L'ascension rapide de Jean-Luc Mélenchon dans les enquêtes d'opinion a néanmoins contribué à un regain de tension sur les marchés ces derniers jours. La volatilité implicite à une semaine du taux de change euro/dollar, un baromètre de la nervosité des investisseurs, est ainsi en passe d'enregistrer sur la semaine sa plus forte hausse depuis le lancement de la monnaie unique en 1999.
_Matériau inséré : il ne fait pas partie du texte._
Definition step (st : LexState) (c : ascii) : option LexState :=
  let '(m, toks) := st in
  match m with
  | Idle => stepIdle toks c
  | InStr acc =>
      if (nat_of_ascii c =? 34)%nat then Some (Idle, toks ++ [TStr acc])
      else if (nat_of_ascii c =? 92)%nat then Some (InEsc acc, toks)
      else if (nat_of_ascii c <? 32)%nat then None
      else Some (InStr (snoc acc c), toks)
  | InEsc acc =>
      if (nat_of_ascii c =? 117)%nat then Some (InHex acc [], toks)
      else match unescape c with
           | Some c' => Some (InStr (snoc acc c'), toks)
           | None => None
           end
  | InHex acc digits =>
      match hexValue c with
      | Some d =>
          let digits' := digits ++ [d] in
          if (length digits' <? 4)%nat then Some (InHex acc digits', toks)
          else if (hexCode digits' <? 256)%nat
               then Some (InStr (snoc acc (ascii_of_nat (hexCode digits'))), toks)
               else None
      | None => None
      end
  | InNum lexeme =>
      if isDigit c then Some (InNum (snoc lexeme c), toks)
      else match numberOfLexeme lexeme with
           | Some n => stepIdle (toks ++ [TNum n]) c
           | None => None
           end
  | InWord lexeme =>
      if isLetter c then Some (InWord (snoc lexeme c), toks)
      else match wordToken lexeme with
           | Some t => stepIdle (toks ++ [t]) c
           | None => None
           end
  end.

Fixpoint run (s : string) (st : LexState) : option LexState :=
  match s with
  | EmptyString => Some st
  | String c s' =>
      match step st c with
      | Some st' => run s' st'
      | None => None
      end
  end.

(** End of input: a pending number or word is completed. *)
Definition finish (st : LexState) : option (list token) :=
  let '(m, toks) := st in
  match m with
  | Idle => Some toks
  | InNum lexeme =>
      match numberOfLexeme lexeme with
      | Some n => Some (toks ++ [TNum n])
      | None => None
      end
  | InWord lexeme =>
      match wordToken lexeme with
      | Some t => Some (toks ++ [t])
      | None => None
      end
  | _ => None
  end.

Definition lex (s : string) : option (list token) :=
  match run s (Idle, []) with
  | Some st => finish st
  | None => None
  end.

(** *** The JSON syntactic grammar, by recursive descent on the tokens *)

Fixpoint parseValue (fuel : nat) (ts : list token) : option (json * list token) :=
  match fuel with
  | O => None
  | S f =>
      match ts with
      | TNull :: r => Some (JNull, r)
      | TTrue :: r => Some (JBool true, r)
      | TFalse :: r => Some (JBool false, r)
      | TNum n :: r => Some (JNum n, r)
      | TStr s :: r => Some (JStr s, r)
      | TLBracket :: TRBracket :: r => Some (JArr [], r)
      | TLBracket :: r =>
          match parseElements f r with
          | Some (l, r') => Some (JArr l, r')
          | None => None
          end
      | TLBrace :: TRBrace :: r => Some (JObj [], r)
      | TLBrace :: r =>
          match parseMembers f r with
          | Some (l, r') => Some (JObj l, r')
          | None => None
          end
      | _ => None
      end
  end
with parseElements (fuel : nat) (ts : list token) : option (list json * list token) :=
  match fuel with
  | O => None
  | S f =>
      match parseValue f ts with
      | Some (v, TComma :: r) =>
          match parseElements f r with
          | Some (l, r') => Some (v :: l, r')
          | None => None
          end
      | Some (v, TRBracket :: r) => Some ([v], r)
      | _ => None
      end
  end
with parseMembers (fuel : nat) (ts : list token)
  : option (list (string * json) * list token) :=
  match fuel with
  | O => None
  | S f =>
      match ts with
      | TStr k :: TColon :: r =>
          match parseValue f r with
          | Some (v, TComma :: r') =>
              match parseMembers f r' with
              | Some (l, r'') => Some ((k, v) :: l, r'')
              | None => None
              end
          | Some (v, TRBrace :: r') => Some ([(k, v)], r')
          | _ => None
          end
      | _ => None
      end
  end.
Jean-Luc Mélenchon, le candidat de La France insoumise, désormais crédité d'un score proche de celui de l'ex-Premier ministre Les Républicains (LR) François Fillon, souhaite imposer les plus hauts revenus à 90 %, propose de sortir la France de l'OTAN et a évoqué un référendum sur une sortie de l'Union européenne s'il n'obtenait pas une renégociation des traités communautaires. Il est aussi partisan d'un veto aux accords de libre-échange et de la fin de l'indépendance de la Banque centrale européenne (BCE).
Risque « volcanique »
Malgré ce programme radical, il n'est pas considéré comme un facteur de risque aussi important pour les marchés que Marine Le Pen, la présidente du Front national, considérée, au moins par les investisseurs, comme la grande championne du « Frexit », c'est-à-dire non seulement de l'UE mais aussi de l'euro.
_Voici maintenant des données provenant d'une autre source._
Lemma list_byte_of_string_app (s t : string) :
  list_byte_of_string (s ++ t)%string
  = list_byte_of_string s ++ list_byte_of_string t.
Proof.
  induction s as [|c s IH]; [reflexivity|].
  change (list_byte_of_string (String c s ++ t)%string)
    with (byte_of_ascii c :: list_byte_of_string (s ++ t)%string).
  now rewrite IH.
Qed.

Lemma Print_header (msg : Message) :
  list_byte_of_string
    (Address msg ++ string_of_list_byte (Typetags msg))%string
  = list_byte_of_string (Address msg) ++ Typetags msg.
Proof.
  now rewrite list_byte_of_string_app, list_byte_of_string_of_list_byte.
Qed.

Lemma WriteTo_text (W : Type) (Write : W -> bytes -> W * (Z * option error))
  (format_f : Z -> string) (a : Arg.Argument) (w : W) :
  WriteTo W Write format_f a w = Write w (text_of format_f a).
Proof. now destruct a. Qed.

Lemma Print_arguments_Buffer (format_f : Z -> string)
  (args : list Arg.Argument) :
  forall w : bytes,
    Print_arguments bytes Buffer_sink format_f args w
    = (w ++ List.concat (map (text_of format_f) args), None).
Proof.
  induction args as [|a args IH]; intros w; simpl.
  - now rewrite app_nil_r.
  - rewrite WriteTo_text. unfold Buffer_sink at 1. cbv iota beta.
    now rewrite IH, app_assoc.
Qed.

(** X19. Into a buffer, [Print] never fails, and appends the address, the padded
    type tags and the text of each argument, in this order. *)
Theorem Print_to_buffer :
  forall (format_f : Z -> string) (msg : Message) (w : bytes),
    Print bytes Buffer_sink format_f msg w
    = (w ++ list_byte_of_string (Address msg) ++ Typetags msg
         ++ List.concat (map (text_of format_f) (Arguments msg)),
       None).
Proof.
  intros format_f msg w. unfold Print, Fprintf.
  rewrite Print_header. unfold Buffer_sink at 1. cbv iota beta.
  rewrite Print_arguments_Buffer. now rewrite <- !app_assoc.
Qed.

Lemma Print_arguments_Budget (format_f : Z -> string) (e : error)
  (args : list Arg.Argument) :
  forall (k : nat) (buf : bytes),
    Print_arguments (nat * bytes) (Budget_sink e) format_f args (k, buf)
    = ((k - List.length args,
        buf ++ List.concat (firstn k (map (text_of format_f) args)))%nat,
       if (k <? List.length args)%nat then Some e else None).
Proof.
  induction args as [|a args IH]; intros k buf.
  - simpl. now rewrite Nat.sub_0_r, firstn_nil, app_nil_r.
  - cbn [Print_arguments]. rewrite WriteTo_text.
    destruct k as [|k].
    + simpl. now rewrite app_nil_r.
    + unfold Budget_sink at 1. cbn [fst snd]. cbv iota beta.
      rewrite IH. cbn [map firstn List.concat List.length Nat.sub].
      rewrite <- app_assoc.
      now change (S k <? S (List.length args))%nat
        with (k <? List.length args)%nat.
Qed.

(** X20. [Print] stops at the first write that fails and returns its error: on a
    writer that takes [k] writes, the address with the type tags and the
    arguments are written in order up to the [k]-th piece, nothing after it,
    and the error is returned exactly when a piece is left. *)
Theorem Print_stops_at_first_error :
  forall (format_f : Z -> string) (e : error) (msg : Message)
         (k : nat) (buf : bytes),
    Print (nat * bytes) (Budget_sink e) format_f msg (k, buf)
    = ((k - S (List.length (Arguments msg)),
        buf ++ List.concat (firstn k (pieces format_f msg)))%nat,
       if (k <=? List.length (Arguments msg))%nat then Some e else None).
Proof.
  intros format_f e msg k buf. unfold Print, Fprintf, pieces.
  rewrite Print_header. destruct k as [|k].
  - simpl. now rewrite app_nil_r.
  - unfold Budget_sink at 1. cbn [fst snd]. cbv iota beta.
    rewrite Print_arguments_Budget.
    cbn [firstn List.concat Nat.sub]. now rewrite <- app_assoc.
Qed.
Pour nombre d'investisseurs étrangers, il est donc difficile de conclure que Jean-Luc Mélenchon constitue un risque sérieux pour les marchés comparé à Marine Le Pen, qui leur apparaît comme bien plus hostile idéologiquement à l'UE. Pour les responsables de stratégies d'investissement de Citi, le premier tour de la présidentielle française est si imprévisible qu'il constitue un risque « volcanique » pour les marchés, un face-à-face Le Pen-Mélenchon au second tour étant quant à lui considéré comme un scénario « cauchemar ». Ils jugent qu'une victoire de Le Pen ou de Mélenchon pourrait faire perdre jusqu'à 10 % aux marchés actions français et européens d'ici à fin juin. À l'inverse, une victoire de François Fillon ou d'Emmanuel Macron pourrait leur faire gagner jusqu'à 20 % d'ici à la fin de l'année, selon la banque américaine.
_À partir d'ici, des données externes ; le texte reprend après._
(* ===== verification/Text.v ===== *)
(** * Text: the string functions of the standard library that the text codecs use

    A Rust string is the list of its UTF-8 octets. White space is Unicode's [White_Space]: in
    UTF-8, six single octets, two two-octet and seventeen three-octet characters. A lead octet
    never occurs inside a character, so that a scan over the octets of a valid string finds
    exactly its white space characters. *)

From stdpp Require Import prelude.
From Stdlib Require Import ZArith Lia.
From S2P Require Import Prelude Utf8.
Local Open Scope Z_scope.

(** ** White space *)
Definition ws1 (b : Z) : bool := in_range 9 13 b || (b =? 32).
Definition ws2 (b0 b1 : Z) : bool := (b0 =? 194) && ((b1 =? 133) || (b1 =? 160)).
Definition ws3 (b0 b1 b2 : Z) : bool :=
  ((b0 =? 225) && (b1 =? 154) && (b2 =? 128)) ||
  ((b0 =? 226) && (b1 =? 128) &&
     (in_range 128 138 b2 || (b2 =? 168) || (b2 =? 169) || (b2 =? 175))) ||
  ((b0 =? 226) && (b1 =? 129) && (b2 =? 159)) ||
  ((b0 =? 227) && (b1 =? 128) && (b2 =? 128)).

(** [str::trim_start] *)
Fixpoint trim_start (s : bytes) : bytes :=
  match s with
  | [] => []
  | b0 :: r =>
    if ws1 b0 then trim_start r else
    match r with
    | b1 :: r1 =>
      if ws2 b0 b1 then trim_start r1 else
      match r1 with
      | b2 :: r2 => if ws3 b0 b1 b2 then trim_start r2 else s
      | [] => s
      end
    | [] => s
    end
  end.
(** (roundtrip): a packet that [decode] accepts is well-formed, and encoding it gives
    the received octets back, up to the value of the padding filler octets (which
    [encode] always writes as zeros). *)
Theorem rtp_decode_encode (buf : bytes) (p : RtpPacket.t) :
  bytes_ok buf -> decode buf = Ok p ->
  wire_ok p /\
  encode p = Ok (take (length buf - Z.to_nat (padding_bytes p)) buf
                 ++ encode_padding (padding_bytes p)).
Proof.
  intros Hok H. apply decode_inv in H as (a & b & i1 & i2 & pe & []).
  apply fixed_reads_inv with (a := a) (b := b) (s := sequence_number (header p))
    (ts := timestamp (header p)) (ssrc := ssrc (header p)) in Hok as Hf; try assumption.
  destruct Hf as (Ha & Hb & Hs & Hts & Hss & Hbuf).
  apply read_csrcs_inv in d_csrcs0 as (Hlc & Hcs & Hi1 & Hd1); [| assumption].
  apply read_ext_inv in d_ext0 as (Hx & _ & Hxok & xb & Hxb & Hd2); [| assumption | lia].
  apply read_padding_inv in d_pad0 as (_ & Hpe & Hpb & Hp); [| assumption..].
  apply slice_Ok_inv in d_pl0 as [_ Hpl].
  assert (Hcc : 0 <= Z.land a 15 < 16).
  { clear - Ha. revert Ha. unfold u8. intros. by_range 256%nat a. }
  split.
  - unfold wire_ok. rewrite d_pt0, Hpl.
    split_and!; try assumption; try lia.
    + clear - Hb. by_range 256%nat b.
    + clear - Hb. by_range 256%nat b.
    + apply Forall_take, Forall_drop, Hok.
  - unfold encode. rewrite Hxb. simpl. rewrite d_v0, d_pt0, d_m0, m_pt_fields by assumption.
    rewrite <- Hp, <- Hx, d_p0, d_x0, Hlc, Z2Nat.id by lia.
    rewrite <- Z.land_assoc. change (Z.land 15 15) with 15.
    rewrite vpxcc_fields by assumption. f_equal.
    replace (length buf - _)%nat with pe by lia.
    rewrite Hd1, Hd2 in Hbuf. rewrite Hpl.
    set (pre := [a; b] ++ to_be 2 (sequence_number (header p)) ++ to_be 4 (timestamp (header p))
      ++ to_be 4 (ssrc (header p)) ++ concat (to_be 4 <$> csrcs (header p)) ++ xb).
    assert (Hpre : buf = pre ++ drop i2 buf).
    { rewrite Hbuf at 1. unfold pre. rewrite <- !app_assoc. reflexivity. }
    assert (Hl : length pre = i2).
    { apply (f_equal length) in Hpre. rewrite length_app, length_drop in Hpre. lia. }
    rewrite Hpre at 2. rewrite take_app_ge, Hl by lia.
    unfold pre. rewrite <- !app_assoc. reflexivity.
Qed.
Pour Lena Komileva, directrice générale du cabinet de conseil G+ Economics, « une politique de rupture constitue le principal risque pour l'euro ». Et elle ajoute que « le fait que cela ne soit plus seulement un risque Le Pen est un important motif d'inquiétude ».
Les analystes de la banque japonaise Nomura notent de leur côté que la position de Jean-Luc Mélenchon sur l'UE « semble moins agressive que celle de Le Pen ». « Un démantèlement de la zone euro deviendrait beaucoup plus probable si l'un de ses principaux membres devait la quitter. Cela aurait des implications importantes pour les marchés financiers mondiaux. Un "risk rally" comme celui qu'on a connu après le vote du Brexit est très improbable si Le Pen est élue », ajoutent-ils.